第106話 芋くさ夫人は幸せに生きる
あれから、私は辺境スートレナで平和な日々を過ごしていた。
今も、ワイバーンと一緒に屋敷付近の上空を散歩している。
「ジェニ、いい子でしゅね~」
ワイバーンのジェニは嬉しそうにくるりと回転しながら、屋敷に向けてUターンした。
庭の上まで来ると、目下でナゼル様が手を振っているのが目に入る。
(砦から屋敷へ帰ってきたのかしら)
ナゼル様は私を見て目尻を下げ、大きく両手を広げた。
(こ、これは、もしや……自分に向かって飛び降りてこいという意味ね?)
ワイバーンに乗るとき、彼はいつも私を抱き留めたがるのだ。
覚悟を決めて、着地したジェニの上から「えいっ」とナゼル様の胸に飛び込む。
いつものことだけれど、ナゼル様は軽々と私を受け止めた。
「おかえり、アニエス」
「ただいま戻りました、ナゼル様」
「今日は仕事が早く終わったんだ。一緒にお茶しない?」
「喜んで!」
さっそく庭の休憩場所へ向かうと、新人のメイドたちが給仕を習っている最中だった。
そう、我が家は屋敷のメイドを増やしたのだ。
理由は行き場を失った令嬢の保護を始めたら、どんどん数が増えてしまったからだった。
彼女たちには、ロビン様の被害に遭い実家を勘当されたという共通の過去がある。
だから、令嬢たちが自立できるまで、スートレナ領主の屋敷で私が面倒を見ることにした。彼女たちが何か仕事を手伝うと言ってくれるので、とりあえず簡単なものを頼んでいる。

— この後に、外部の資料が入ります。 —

(** C9: a request for recommendations without an Authorization header is
    answered with the generic 500 response of the outer catch; the identity
    provider is not called and the 401 branch is not reached. *)
Theorem missing_authorization_is_500 (w : World) (req : Request) :
  method req <> "OPTIONS" ->
  authorization req = None ->
  generate_recommendations w req
  = ({| status := 500; body := ErrorBody "Internal server error" |}, init)
  /\ status (fst (generate_recommendations w req)) <> 401.
Proof.
  intros Hm Hauth.
  assert (H : generate_recommendations w req
              = ({| status := 500; body := ErrorBody "Internal server error" |},
                 init)).
  { unfold generate_recommendations, serve, handler_body.
    destruct (String.eqb_spec (method req) "OPTIONS"); [contradiction |].
    rewrite Hauth. reflexivity. }
  split; [exact H |]. rewrite H. simpl. discriminate.
Qed.

Lemma missing_authorization_is_500_witness :
  generate_recommendations Samples.rec_world Samples.anonymous_request
  = ({| status := 500; body := ErrorBody "Internal server error" |}, init)
  /\ status (fst (generate_recommendations Samples.rec_world
                    Samples.anonymous_request)) <> 401.
Proof.
  apply (missing_authorization_is_500 Samples.rec_world
           Samples.anonymous_request).
  - discriminate.
  - reflexivity.
Defined.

(私自身も、勘当されて路頭に迷ったところを、ナゼル様に保護してもらった過去があるからね。同じ目に遭っている子を見捨てられないわ)
令嬢たちが実家を勘当されて貴族ではなくなったからといって、平民出のケリーが侍女頭なのはマズいかなと思ったけれど、今のところ文句を言う人物はいない。

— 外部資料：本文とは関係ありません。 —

(** * Finvoice: the transaction authorization control plane

    A shallow embedding of the Redis-backed services of the Finvoice
    backend: [services/redis_service.py] (sessions, one-time passcodes,
    rate limiting, token blacklist), the authentication dependency of
    [auth/auth_manager.py], the passcode draw of
    [services/banking_service.py] and the passcode flow of [main.py].

    Conventions of the model.
    - The Redis server is a finite map from keys to entries with an
      optional expiry instant, read against a clock that counts whole
      seconds.  A key whose expiry instant has been reached is invisible
      to every command (lazy expiry).  One service call is instantaneous;
      time passes between calls ([elapse]).
    - The text held under a key is represented by the JSON document it
      spells: [json.dumps] writes a document, [json.loads] reads it back,
      the text [1] written by [setex(key, ttl, 1)] and by
      [setex(key, ttl, "1")] is the document [JInt 1].  Numbers are
      integers; no float is ever stored by these services.
    - Every command sent to the server draws the next flag of a fault
      plan; a drawn fault makes the client raise [ConnectionError] and
      leaves the data untouched.  Python exceptions are values of [exn]
      threaded through a state-and-error monad; [try_except] is Python's
      [try: ... except Exception as e: ...].
    - Strings are byte strings; the character classes of [strip],
      [lower] and the regular expression are the ASCII ones.  Printing
      and the logging of security events have no effect on the store and
      are left out. *)

From stdpp Require Import base gmap strings list pretty.
From Stdlib Require Import ZArith Lia.

#[local] Set Warnings "-register-all".
Open Scope string_scope.
Open Scope Z_scope.

(** ** JSON documents and Python dictionaries *)

Inductive json :=
| JNull
| JBool (b : bool)
| JInt (n : Z)
| JStr (s : string)
| JList (l : list json)
| JObj (kv : list (string * json)).

(** A Python [dict] with string keys, in insertion order. *)
Abbreviation pydict := (list (string * json)).

Fixpoint dict_get (k : string) (d : pydict) : option json :=
  match d with
  | [] => None
  | (k', v) :: d' => if bool_decide (k' = k) then Some v else dict_get k d'
  end.

(** [k in d] *)
Definition dict_has (k : string) (d : pydict) : bool :=
  match dict_get k d with Some _ => true | None => false end.

(** [d[k] = v]: an existing key keeps its position, a new one is appended. *)
Fixpoint dict_set (k : string) (v : json) (d : pydict) : pydict :=
  match d with
  | [] => [(k, v)]
  | (k', v') :: d' =>
      if bool_decide (k' = k) then (k', v) :: d' else (k', v') :: dict_set k v d'
  end.

(** ** Exceptions and the service monad *)

Inductive exn :=
| ConnectionError
| ResponseError (msg : string)
| TypeError
| KeyError (key : string)
| ValueError
| HTTPException (status_code : Z) (detail : string)
| OtherError (msg : string).

Inductive result (A : Type) :=
| Ok (a : A)
| Raise (e : exn).
Arguments Ok {A} a.
Arguments Raise {A} e.

(** ** The store *)

Record entry := Entry { value : json; expiry : option Z }.

(** The faults the network will inject, command by command. *)
Inductive plan :=
| Healthy
| Down
| Next (fault : bool) (rest : plan).

Definition next_fault (p : plan) : bool * plan :=
  match p with
  | Healthy => (false, Healthy)
  | Down => (true, Down)
  | Next b rest => (b, rest)
  end.

(** What an observer of the process sees, oldest first. *)
Inductive event :=
| Command (name key : string) (ok : bool)
| JwtDecode (token : string).

(** The process and what it talks to: the clock, the data of the Redis
    server, the faults to come, the raw words the random generator will
    hand out ([entropy], read at position [draws]), and the log. *)
Record world := World {
  now : Z;
  db : gmap string entry;
  faults : plan;
  entropy : nat → Z;
  draws : nat;
  log : list event
}.

Definition set_db (m : gmap string entry) (w : world) : world :=
  World (now w) m (faults w) (entropy w) (draws w) (log w).
Definition set_faults (p : plan) (w : world) : world :=
  World (now w) (db w) p (entropy w) (draws w) (log w).
Definition record (e : event) (w : world) : world :=
  World (now w) (db w) (faults w) (entropy w) (draws w) (log w ++ [e]).

(** [d] seconds pass. *)
Definition elapse (d : Z) (w : world) : world :=
  World (now w + d) (db w) (faults w) (entropy w) (draws w) (log w).

Definition M (A : Type) : Type := world → result A * world.

Definition ret {A} (a : A) : M A := fun w => (Ok a, w).
Definition raise {A} (e : exn) : M A := fun w => (Raise e, w).
Definition bind {A B} (c : M A) (k : A → M B) : M B := fun w =>
  match c w with
  | (Ok a, w') => k a w'
  | (Raise e, w') => (Raise e, w')
  end.
Definition try_except {A} (body : M A) (handler : exn → M A) : M A := fun w =>
  match body w with
  | (Ok a, w') => (Ok a, w')
  | (Raise e, w') => handler e w'
  end.

Notation "'let*' x := c 'in' k" := (bind c (fun x => k))
  (at level 10, x name, c at level 100, k at level 200).
Notation "c ;; k" := (bind c (fun _ => k))
  (at level 100, k at level 200, right associativity).

(** The entry a command sees under [k]: present and not yet expired. *)
Definition live (w : world) (k : string) : option entry :=
  match db w !! k with
  | Some e =>
      match expiry e with
      | Some t => if bool_decide (now w < t) then Some e else None
      | None => Some e
      end
  | None => None
  end.

(** One round trip to the server: draw the fault flag, then run [op].
    The clock stands still during a round trip.  A call made of several
    round trips is written as if they fell in the same second; where a
    property depends on the time between them, the call is written with
    that time spelled out (the timed checks of the rate limiter). *)
Definition command {A} (name key : string) (op : world → result A * world) : M A :=
  fun w =>
    let (fault, rest) := next_fault (faults w) in
    let w1 := set_faults rest w in
    if fault then (Raise ConnectionError, record (Command name key false) w1)
    else
      match op w1 with
      | (Ok a, w2) => (Ok a, record (Command name key true) w2)
      | (Raise e, w2) => (Raise e, record (Command name key false) w2)
      end.

(** [GET key] *)
Definition redis_get (k : string) : M (option json) :=
  command "GET" k (fun w => (Ok (value <$> live w k), w)).

(** [SETEX key seconds value]; the server refuses a non-positive time. *)
Definition redis_setex (k : string) (seconds : Z) (v : json) : M unit :=
  command "SETEX" k (fun w =>
    if bool_decide (0 < seconds)
    then (Ok tt, set_db (<[k := Entry v (Some (now w + seconds))]> (db w)) w)
    else (Raise (ResponseError "invalid expire time in 'setex' command"), w)).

どこから噂を聞きつけたのか、その後も家から勘当されたり、自ら逃げ出したりした令嬢たちが続々と屋敷に駆け込んできて……現在は約十二名の新人メイドが在籍していた。
過去に面接で採用した先輩メイドたちは、新人教育に大忙しだ。
(……これ以上増えたら、砦に派遣しようかしら)
とはいえ、彼女たちは庭の草抜きや畑の世話なども厭わず手伝ってくれるので、助かっている。なんといっても、屋敷が広すぎるので!
すっかり人に慣れた魔獣のダンクは率先して草を食べ、メイドを助けていた。
単に食い意地が張っているだけの気もするけれど、いい子だ。
着席し、ナゼル様とお茶をしながら、今日の出来事を話す。
出されたお茶は、最近領地で商品化されたヴィオラベリーのフレーバーティーだ。
「アニエス、スートレナも豊かになってきて、砦での仕事は増える一方だよ。人員も増やさなきゃね。屋敷のほうはどう?」
「相変わらず、貴族令嬢がしょっちゅう駆け込んで来ますね。令嬢だけでなく、今朝は傷だらけの幼い貴族令息も逃げ込んできました。彼については、仕事を与えるべきか迷っています。十歳らしいので……」
「この間は令嬢の親が怒鳴り込んできたよね」
「ええ、ですが、虐待されている子を返すわけにはいきません。ベルトラン陛下やラトリーチェ様が、貴族の家のあり方を改善する方向で動いてくださっていますので、これからは徐々に良くなっていくかと」
令嬢の親が屋敷まで来て、暴力行為を働くときもあるけれど、今のところトッレが全員追い払ってくれている。私の魔法で強化した彼には、よほどの人物でなければ勝てないだろう。
よほどの人物が現れた場合は、芋を投げて応戦すればいい。
ジャガイモ、里芋、さつまいも、山芋、こんにゃくいも……などなど、今や屋敷の畑には、ありとあらゆる芋が揃っているのだから。
領主の庭の畑は全面的に耕され、様々な作物が実験的に植えられている。
私は屋敷の皆と協力して、それらを使った商品開発にも精を出していた。
「辛い思いをする令嬢が一人でも少なくなるよう、私も尽力します」
「アニエスは優しいね」
ナゼル様が微笑みながら見つめてくるので、にこりと笑い返す。
穏やかな風が吹き抜け、すっかり綺麗になった庭の花々を揺らした。
(いろいろあったけれど、こんな穏やかな日が来るなんて……今の生活がずっと続けばいいな)
こうして、私とナゼル様は、その後も辺境スートレナで幸せな日々を送り続けたのだった。